Preparation not prediction: Legal moves that build resilience

In-house teams can’t control global volatility, but they can control how they prepare for it. This article explores the practical steps discussed at our annual In-house lawyer event, S&B Activate 2025. They are designed to build stability, confidence and momentum amid uncertainty.

We may be getting used to operating a volatile world, but that doesn’t make it easier to manage. At S&B Activate 2025, attendees felt positive about their own business performance, but far more cautious about the broader landscape, with political change named as the biggest concern for the year ahead.

In-house lawyers are under pressure to stay steady while everything around them shifts. But rather than predicting the next disruption, the conversation turned to something more practical. How do you build a firm legal foundation from which businesses can grow?

Contracts that flex

In today’s climate, contracts aren’t just about documenting a deal, they’re about protecting it.
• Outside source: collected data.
(** The sums at the end *)
Definition rmd_combine (s v1 v2 : list Z) : list Z :=
  let add i j k := u32 (s !!! i + v1 !!! j + v2 !!! k) in
  [add 1%nat 2%nat 3%nat; add 2%nat 3%nat 4%nat; add 3%nat 4%nat 0%nat; add 4%nat 0%nat 1%nat; add 0%nat 1%nat 2%nat].

Definition rmd_Transform (s chunk : list Z) : list Z :=
  let '(v1, v2) := rmd_rounds 0 rmd_calls1 rmd_calls2 (rmd_words chunk) s s in
  rmd_combine s v1 v2.

(** [WriteLE64] *)
Definition RIPEMD160_hash : BlockHash := Build_BlockHash sha1_Initialize rmd_Transform (le_bytes 4) (le_bytes 8).
Lemma RIPEMD160_laws : @BlockHashLaws RIPEMD160_hash.
Proof. split. intros n. apply le_bytes_length. Qed.

(** ** RIPEMD-160 as its authors define it *)

Definition rho (i : nat) : nat := nth i [7; 4; 13; 1; 10; 6; 15; 3; 12; 0; 9; 5; 2; 14; 11; 8]%nat 0%nat.
Definition pi (i : nat) : nat := ((9 * i + 5) mod 16)%nat.
(** The message word of step [j] in the left and the right line *)
Definition spec_r (j : nat) : nat := Nat.iter (j / 16) rho (j mod 16)%nat.
Definition spec_r' (j : nat) : nat := Nat.iter (j / 16) rho (pi (j mod 16)%nat).
(** The rotation, by round and message word *)
Definition spec_shift (round word : nat) : Z :=
  nth word (nth round
    [[11; 14; 15; 12; 5; 8; 7; 9; 11; 13; 14; 15; 6; 7; 9; 8];
     [12; 13; 11; 15; 6; 9; 9; 7; 12; 15; 11; 13; 7; 8; 7; 7];
     [13; 15; 14; 11; 7; 7; 6; 8; 13; 14; 13; 12; 5; 5; 6; 9];
     [14; 11; 12; 14; 8; 6; 5; 5; 15; 12; 15; 14; 9; 9; 8; 6];
     [15; 12; 13; 13; 9; 5; 8; 6; 14; 11; 12; 11; 8; 6; 5; 5]] []) 0.
(** The functions [f(j, x, y, z)] and the constants [K(j)] and [K'(j)] *)
Definition spec_f (j : nat) : Z -> Z -> Z -> Z := nth (j / 16) [rmd_f1; rmd_f2; rmd_f3; rmd_f4; rmd_f5] rmd_f1.
Definition spec_K (j : nat) : Z := nth (j / 16) [0; 0x5a827999; 0x6ed9eba1; 0x8f1bbcdc; 0xa953fd4e] 0.
Definition spec_K' (j : nat) : Z := nth (j / 16) [0x50a28be6; 0x5c4dd124; 0x6d703ef3; 0x7a6d76e9; 0] 0.

Definition spec_step (f : Z -> Z -> Z -> Z) (x k s : Z) (v : list Z) : list Z :=
  match v with
  | [A; B; C; D; E] => [E; u32 (rol (u32 (A + f B C D + x + k)) s + E); B; rol C 10; D]
  | _ => v
  end.
Definition spec_left (X v : list Z) : list Z :=
  foldl (fun v j => spec_step (spec_f j) (X !!! spec_r j) (spec_K j) (spec_shift (j / 16) (spec_r j)) v) v (seq 0 80).
Definition spec_right (X v : list Z) : list Z :=
  foldl (fun v j => spec_step (spec_f (79 - j)) (X !!! spec_r' j) (spec_K' j) (spec_shift (j / 16) (spec_r' j)) v) v (seq 0 80).

Definition spec_compress (h X : list Z) : list Z :=
  match h, spec_left X h, spec_right X h with
  | [h0; h1; h2; h3; h4], [A; B; C; D; E], [A'; B'; C'; D'; E'] =>
      [u32 (h1 + C + D'); u32 (h2 + D + E'); u32 (h3 + E + A'); u32 (h4 + A + B'); u32 (h0 + B + C')]
  | _, _, _ => h
  end.
Fixpoint spec_blocks (n : nat) (h m : list Z) : list Z :=
  match n with
  | O => h
  | S n => spec_blocks n (spec_compress h (rmd_words (take 64 m))) (drop 64 m)
  end.
Definition spec_pad (m : list Z) : list Z :=
  m ++ 0x80 :: repeat 0 (Z.to_nat ((119 - Z.of_nat (length m)) mod 64)) ++ le_bytes 8 (8 * Z.of_nat (length m) mod 2^64).
Definition ripemd160_spec (m : list Z) : list Z :=
  let m := spec_pad m in
  concat (map (le_bytes 4) (spec_blocks (length m / 64) [0x67452301; 0xefcdab89; 0x98badcfe; 0x10325476; 0xc3d2e1f0] m)).

(** ** The unrolled code computes it *)

Lemma length_rmd_call t fk wr w v : length (rmd_call t fk wr w v) = length v.
Proof. unfold rmd_call, rmd_Round. by rewrite !length_insert. Qed.

Lemma rmd_call_roles t fk wr w v : length v = 5%nat ->
  roles5 (S t) (rmd_call t fk wr w v) = spec_step fk.1 (w !!! wr.1) fk.2 wr.2 (roles5 t v).
Proof.
  apply (round5_roles (fun t => rmd_call t fk wr w) (spec_step fk.1 (w !!! wr.1) fk.2 wr.2)).
  - intros t' v'. unfold rmd_call, rmd_Round. by rewrite (var5_mod t' 0), (var5_mod t' 1), (var5_mod t' 2), (var5_mod t' 3), (var5_mod t' 4).
  - clear. intros t a b c d e Ht. unfold rmd_call. generalize (w !!! wr.1). intros x. do 5 (destruct t as [|t]; [reflexivity|]). lia.
Qed.

(** One line on its own *)
Definition rmd_line (R : list ((Z -> Z -> Z -> Z) * Z)) (w v : list Z) (tc : nat * (nat * Z)) : list Z :=
  rmd_call tc.1 (nth (tc.1 / 16) R (rmd_f1, 0)) tc.2 w v.

Lemma rmd_rounds_lines calls1 : forall t calls2 w v1 v2, length calls1 = length calls2 ->
  rmd_rounds t calls1 calls2 w v1 v2 =
  (foldl (rmd_line rmd_R1 w) v1 (combine (seq t (length calls1)) calls1), foldl (rmd_line rmd_R2 w) v2 (combine (seq t (length calls2)) calls2)).
Proof.
  induction calls1 as [|c1 calls1 IH]; intros t [|c2 calls2] w v1 v2 Hl; try done. cbn [rmd_rounds length seq combine foldl].
  rewrite IH by (cbn in Hl; lia). done.
Qed.

Lemma rmd_line_roles R w step calls : forall t v, length v = 5%nat ->
  (forall j c v, (j, c) ∈ combine (seq t (length calls)) calls -> spec_step (nth (j / 16) R (rmd_f1, 0)).1 (w !!! c.1) (nth (j / 16) R (rmd_f1, 0)).2 c.2 v = step v j) ->
  roles5 (t + length calls) (foldl (rmd_line R w) v (combine (seq t (length calls)) calls)) = foldl step (roles5 t v) (seq t (length calls)) /\
  length (foldl (rmd_line R w) v (combine (seq t (length calls)) calls)) = 5%nat.
Proof.
  induction calls as [|c calls IH]; intros t v Hv Hs; cbn [length seq combine foldl]; [by rewrite Nat.add_0_r|].
  rewrite Nat.add_succ_r, <- Nat.add_succ_l. unfold rmd_line at 2 4. cbn [fst snd].
  destruct (IH (S t) (rmd_call t (nth (t / 16) R (rmd_f1, 0)) c w v)) as [-> Hl]; [by rewrite length_rmd_call|intros j c' v' Hin; apply Hs; by right|].
  split; [|done]. rewrite rmd_call_roles by done. f_equal. apply Hs. left.
Qed.

(** The tables of the source are the orders and rotations of the definition. *)
Lemma rmd_calls_spec : rmd_calls1 = map (fun j => (spec_r j, spec_shift (j / 16) (spec_r j))) (seq 0 80) /\
  rmd_calls2 = map (fun j => (spec_r' j, spec_shift (j / 16) (spec_r' j))) (seq 0 80).
Proof. split; vm_compute; reflexivity. Qed.
Lemma rmd_R_spec j : (j < 80)%nat -> nth (j / 16) rmd_R1 (rmd_f1, 0) = (spec_f j, spec_K j) /\ nth (j / 16) rmd_R2 (rmd_f1, 0) = (spec_f (79 - j), spec_K' j).
Proof.
  intros Hj. unfold spec_f, spec_K, spec_K'. assert ((79 - j) / 16 = 4 - j / 16)%nat as ->.
  { symmetry. apply (Nat.div_unique _ _ _ (15 - j mod 16)); pose proof (Nat.Div0.div_mod j 16); pose proof (Nat.mod_upper_bound j 16 ltac:(lia)); lia. }
  assert (j / 16 < 5)%nat as Hq by (apply Nat.Div0.div_lt_upper_bound; lia). generalize dependent (j / 16)%nat. intros q Hq. by do 5 (destruct q as [|q]; [done|]); lia.
Qed.

Lemma combine_seq_map {A} (g : nat -> A) n : forall t j c, (j, c) ∈ combine (seq t n) (map g (seq t n)) -> c = g j /\ (t <= j < t + n)%nat.
Proof.
  induction n as [|n IH]; intros t j c Hin; [by apply elem_of_nil in Hin|]. cbn in Hin. apply elem_of_cons in Hin as [[= -> ->]|Hin]; [split; [done|lia]|].
  destruct (IH _ _ _ Hin). split; [done|lia].
Qed.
Tariffs are being used as political tools, conflicts are pushing up prices, and sanctions can freeze cross-border payments overnight. The most resilient businesses are drafting contracts that can absorb disruption rather than break under pressure.

Our experts highlighted shorter terms, clearer termination triggers and price-review clauses that work in practice as essential tools.

When asked how often people in their business consider that they’ve formed a binding agreement without a signed contract, nearly 80% of the in-house lawyers in the audience answered “sometimes” or “regularly.” It underscores the value of clear, robust terms that can withstand strain.

As Jeremy Kelly, Senior Associate, said, “In a volatile market, contracts need the ability to absorb shock.”

Key takeaways:

  • Build flexibility into agreements through shorter terms and review mechanisms.
    These give you room to adjust when costs shift or conditions change, without reopening the entire deal.
  • Make price clauses usable in practice. Ensure your price-review mechanism is simple to trigger, defines what evidence is needed and can be operated quickly when costs rise or market conditions shift.
  • Build in responses to real-world pressures. Think through likely pressure points upfront, such as cost volatility, supply disruption and financial stress on counterparties. Setting out how each will be handled reduces friction later.

Staying ahead of insolvency risk

Counterparty insolvency remains a concern. When asked how they best protect themselves against insolvency, 58% of attendees chose “effective credit control” over tightening up contractual protections or key client monitoring.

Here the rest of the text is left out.